Items listed in a dataset
====

(** * SEEKER: voice-interface classification stub, agent router and SAIR loop

    The development has four parts.

    - [Binary64]: JavaScript Numbers as IEEE 754 binary64 values, carried by
      the Standard Library's [spec_float] with its reference operations
      ([SFmul], [SFadd], round to nearest, ties to even), and [Math.floor].
    - [Voice]: the methods [classifyVoiceInput] and [translateVoiceInput] of
      the class [SEEKERVoiceInterface], as computations in a state and
      exception monad over the browser state they touch (console, document,
      random source).
    - [Router]: the Agent Router of the design document (section 4.2).
    - [Sair]: one cycle of the Adaptive Loop of the design document
      (section 4.3).

    The Python services behind [Router] and [Sair] are not part of the
    sources at hand; their definitions follow the design document and say so. *)

From Stdlib Require Import ZArith QArith Qabs Qminmax String Ascii List Lia Lqa.
From Stdlib Require Import Floats.SpecFloat.
From Stdlib Require Import Numbers.DecimalString.
From stdpp Require Import gmap strings list sorting.

Local Open Scope Z_scope.

(* ===================================================================== *)
(** * JavaScript Numbers                                                  *)
(* ===================================================================== *)

Module Binary64.

(** binary64: 53 bits of precision, infinities at exponent 1024. *)
Definition prec : Z := 53.
Definition emax : Z := 1024.

Definition js_mul : spec_float -> spec_float -> spec_float := SFmul prec emax.
Definition js_add : spec_float -> spec_float -> spec_float := SFadd prec emax.

(** The Number denoted by an integer literal. *)
Definition js_of_Z (z : Z) : spec_float := binary_normalize prec emax z 0 false.

Definition num_1 : spec_float := Eval vm_compute in js_of_Z 1.
Definition num_5 : spec_float := Eval vm_compute in js_of_Z 5.
Definition num_20 : spec_float := Eval vm_compute in js_of_Z 20.
Definition num_80 : spec_float := Eval vm_compute in js_of_Z 80.

(** The result of [Math.floor]: an integer-valued Number, carried as that
    integer, or NaN or an infinity, which [Math.floor] returns unchanged. *)
Inductive floored :=
  | FlInteger (z : Z)
  | FlNaN
  | FlInfinity (negative : bool).

(** [Math.floor] *)
Definition Math_floor (x : spec_float) : floored :=
  match x with
  | S754_zero _ => FlInteger 0
  | S754_finite s m e =>
      FlInteger (if 0 <=? e
                 then cond_Zopp s (Zpos m) * 2 ^ e
                 else cond_Zopp s (Zpos m) / 2 ^ (- e))
  | S754_infinity s => FlInfinity s
  | S754_nan => FlNaN
  end.

(** The range of [Math.random()]: a Number with positive sign, greater than
    or equal to 0 and strictly less than 1. *)
Definition unit_interval (r : spec_float) : bool :=
  match r with
  | S754_zero false => true
  | S754_finite false m e => bounded prec emax m e && SFltb r num_1
  | _ => false
  end.

(** The largest Number below 1, [1 - 2^-53], printed 0.9999999999999999. *)
Definition below_one : spec_float := S754_finite false 9007199254740991 (-53).

(** One half and one tenth (the Number nearest to 0.1). *)
Definition one_half : spec_float := S754_finite false 4503599627370496 (-53).
Definition one_tenth : spec_float := S754_finite false 7205759403792794 (-56).
Definition nine_tenths : spec_float := S754_finite false 8106479329266893 (-53).

End Binary64.

(* ===================================================================== *)
(** * The voice interface (class [SEEKERVoiceInterface])                  *)
(* ===================================================================== *)

Module Voice.
Import Binary64.

(** ** Browser state *)

Inductive LogLevel := LvlLog | LvlWarn | LvlError.

(** One call of [console.log], [console.warn] or [console.error] with its
    arguments as displayed. *)
Record LogEntry := { level : LogLevel; args : list string }.

(** An element of the page, with the three properties the class writes. *)
Record Element := { innerHTML : string; disabled : bool; style_width : string }.

(** A [SpeechRecognition] object.  [active] is the host's own state: set by
    [start()], cleared by [stop()]. *)
Record Recognition :=
  { continuous : bool; interimResults : bool; lang : string; active : bool }.

Record Utterance :=
  { utt_text : string; utt_lang : string; utt_rate : spec_float; utt_pitch : spec_float }.

(** The closure handed to [setTimeout] by [processVoiceInput]; it captures
    the text. *)
Inductive Task := ClassifyAndTranslate (text : string).

Record Timer := { delay_ms : Z; task : Task }.

Inductive Exn :=
  | InvalidStateError (msg : string)
  | TypeError (msg : string).

Definition exn_message (e : Exn) : string :=
  match e with
  | InvalidStateError m => "InvalidStateError: " +:+ m
  | TypeError m => "TypeError: " +:+ m
  end.

Record World :=
  { console : list LogEntry;
    document : gmap string Element;
    (** [Math.random]: the sequence of Numbers it will return, and how many
        have been drawn. *)
    random_source : nat -> spec_float;
    draws : nat;
    (** the fields of the instance *)
    isRecording : bool;
    recognition : option Recognition;
    synthesis : option (list Utterance);
    (** callbacks scheduled with [setTimeout], oldest first *)
    timers : list Timer }.

Definition set_console (c : list LogEntry) (w : World) : World :=
  {| console := c; document := document w; random_source := random_source w;
     draws := draws w; isRecording := isRecording w; recognition := recognition w;
     synthesis := synthesis w; timers := timers w |}.

Definition set_document (d : gmap string Element) (w : World) : World :=
  {| console := console w; document := d; random_source := random_source w;
     draws := draws w; isRecording := isRecording w; recognition := recognition w;
     synthesis := synthesis w; timers := timers w |}.

Definition set_draws (n : nat) (w : World) : World :=
  {| console := console w; document := document w; random_source := random_source w;
     draws := n; isRecording := isRecording w; recognition := recognition w;
     synthesis := synthesis w; timers := timers w |}.

Definition set_isRecording (b : bool) (w : World) : World :=
  {| console := console w; document := document w; random_source := random_source w;
     draws := draws w; isRecording := b; recognition := recognition w;
     synthesis := synthesis w; timers := timers w |}.

Definition set_recognition (r : option Recognition) (w : World) : World :=
  {| console := console w; document := document w; random_source := random_source w;
     draws := draws w; isRecording := isRecording w; recognition := r;
     synthesis := synthesis w; timers := timers w |}.

Definition set_synthesis (s : option (list Utterance)) (w : World) : World :=
  {| console := console w; document := document w; random_source := random_source w;
     draws := draws w; isRecording := isRecording w; recognition := recognition w;
     synthesis := s; timers := timers w |}.

Definition set_timers (t : list Timer) (w : World) : World :=
  {| console := console w; document := document w; random_source := random_source w;
     draws := draws w; isRecording := isRecording w; recognition := recognition w;
     synthesis := synthesis w; timers := t |}.

(** ** Computations: state and exceptions *)

Definition JS (A : Type) : Type := World -> (Exn + A) * World.

Definition ret {A : Type} (a : A) : JS A := fun w => (inr a, w).

Definition bind {A B : Type} (m : JS A) (k : A -> JS B) : JS B :=
  fun w => match m w with
           | (inr a, w') => k a w'
           | (inl e, w') => (inl e, w')
           end.

Definition throw {A : Type} (e : Exn) : JS A := fun w => (inl e, w).

(** [try { body } catch (error) { handler }]: the effects of [body] up to the
    throw are kept. *)
Definition try_catch {A : Type} (body : JS A) (handler : Exn -> JS A) : JS A :=
  fun w => match body w with
           | (inr a, w') => (inr a, w')
           | (inl e, w') => handler e w'
           end.

Declare Scope js_scope.
Delimit Scope js_scope with js.
Notation "x <- m ;; k" := (bind m (fun x => k))
  (at level 100, m at next level, right associativity) : js_scope.
Notation "m ;;; k" := (bind m (fun _ => k))
  (at level 100, right associativity) : js_scope.
Local Open Scope js_scope.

====

Assignment
Once you reach the line with "or equal to" in the data above, copy it and every line after it exactly, up to and including the line with "innerHTML : string;".

Exercise result
    or equal to 0 and strictly less than 1. *)
Definition unit_interval (r : spec_float) : bool :=
  match r with
  | S754_zero false => true
  | S754_finite false m e => bounded prec emax m e && SFltb r num_1
  | _ => false
  end.

(** The largest Number below 1, [1 - 2^-53], printed 0.9999999999999999. *)
Definition below_one : spec_float := S754_finite false 9007199254740991 (-53).

(** One half and one tenth (the Number nearest to 0.1). *)
Definition one_half : spec_float := S754_finite false 4503599627370496 (-53).
Definition one_tenth : spec_float := S754_finite false 7205759403792794 (-56).
Definition nine_tenths : spec_float := S754_finite false 8106479329266893 (-53).

End Binary64.

(* ===================================================================== *)
(** * The voice interface (class [SEEKERVoiceInterface])                  *)
(* ===================================================================== *)

Module Voice.
Import Binary64.

(** ** Browser state *)

Inductive LogLevel := LvlLog | LvlWarn | LvlError.

(** One call of [console.log], [console.warn] or [console.error] with its
    arguments as displayed. *)
Record LogEntry := { level : LogLevel; args : list string }.

(** An element of the page, with the three properties the class writes. *)
Record Element := { innerHTML : string; disabled : bool; style_width : string }.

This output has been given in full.